Princess also provided us with a moment that we will never never forget. On our way back to the boat, up the narrow jungle path after the feeding, we saw Princess loping towards us. On the advice on our guide, we proceeded to try and walk straight past her, despite her stopping, almost as if to talk. Suddenly, this huge, strong hand gripped tightly around my arm – I was going nowhere. With similar speed, Princess reached out and grabbed Jasmine’s arm, then proceeded to walk with us out of the jungle. We felt like we were helping an elderly family member walk to the lounge room, except for the incredible strength in her hands. She was holding us gently, but there was no way we could have got our arms free had we wanted to. As we reached the edge of the thick jungle and into a cleared plain, Princess sat down and let us free – her job done, we were safely out of the jungle! Before we set out I was wondering how many orangutans we would actually see – I wasn’t expecting a guided jungle tour with one.
Princess helping us out of the jungle.
The closeness of the orangutans at Camp Leakey is incredible. You are metres away from them as they walk around the camp, sometimes having to step over them as they sprawl across walk ways. They are cheeky, but still wild – one large male, Pan, broke into the Ranger’s house the night before we arrived and stole 7kg of rice, bags of sugar and other food, by tearing a hole in the eaves and crawling through the roof. Pan is the orangutan in the photo with Jasmine and Jack in the clearing.
Pan getting to know Jack. Jasmine managing to hide her apprehension.
We also had the fantastic opportunity to meet Tom, the Raja (King) of Camp Leakey. He is the alpha male, a huge and imposing character that rules the camp through a mixture of aggression and intimidation. Tom is a legend of sorts, known for destroying Dr Galdikas’ front porch several times and forcibly copulating with any of the female orangutans he can find. In fact this was tweeted by Dr Galdikas yesterday:
@DrBirute: At Camp Leakey yesterday adult male Tom forcibly copulated with his mother Tut!! and then ate 30 durians. Yes, that’s our boy;food and sex!

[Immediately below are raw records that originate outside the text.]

(** * Cloud command gateway of deebot_client: a shallow embedding of
      [deebot_client/api_client.py] and the properties of its three
      operations ([get_devices], [get_product_iot_map], [send_command])
      and of the portal-URL resolver [_get_portal_url]. *)

From Stdlib Require Import String Ascii List ZArith NArith Bool DecimalString.
Import ListNotations.
Local Open Scope string_scope.
Local Open Scope Z_scope.
Set Warnings "-register-all".

(** Constants of [deebot_client.const] and the name of the log-retrieval
    command ([GetCleanLogs.name]); their values are not under src. *)
Class Constants : Type := {
  PATH_API_APPSVR_APP : string;
  PATH_API_IOT_DEVMANAGER : string;
  PATH_API_LG_LOG : string;
  PATH_API_PIM_PRODUCT_IOT_MAP : string;
  GetCleanLogs_name : string
}.

(** ** Exceptions and results *)

Inductive exn : Type :=
| ApiError (msg : string)        (* deebot_client.exceptions.ApiError *)
| KeyError (key : string)        (* a mapping has no such key *)
| TypeError                      (* not iterable, not subscriptable, unhashable *)
| AttributeError (attr : string) (* the object has no such attribute *)
| Foreign (what : string).       (* raised inside a collaborator *)

Inductive result (A : Type) : Type :=
| Ok (a : A)
| Raise (e : exn).
Arguments Ok {A} a.
Arguments Raise {A} e.

(** What a collaborator (authenticator, transport) does when awaited. *)
Inductive reply (A : Type) : Type :=
| Returns (a : A)
| Throws (what : string).
Arguments Returns {A} a.
Arguments Throws {A} what.

Definition of_reply {A : Type} (r : reply A) : result A :=
  match r with
  | Returns a => Ok a
  | Throws what => Raise (Foreign what)
  end.

Definition is_api_error {A : Type} (r : result A) : bool :=
  match r with
  | Raise (ApiError _) => true
  | _ => false
  end.

Definition is_ok {A : Type} (r : result A) : bool :=
  match r with
  | Ok _ => true
  | Raise _ => false
  end.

Not everyone’s cup of tea I know, but that’s the way of the wild. Here is Tom below, looking for food at the Ranger’s station.
Our time at Camp Leakey was simply incredible, sleeping on the boat between each of the days in a secluded part of the river under the stars, watching the monyet Belanda swing through the trees, laughing at the macaques monkeys sneaking around, looking shifty, and of course the incredible orangutans. We also managed to spot a lightning fast gibbon (rarely spotted) while chatting to the Dayak Rangers during a tropical down-pour – us having so much time and being able to speak Indonesian lead to opportunities to sit and talk about culture and the jungle when the workers had time to spare, in turn leading to opportunities to watch the incredible wildlife moving around us.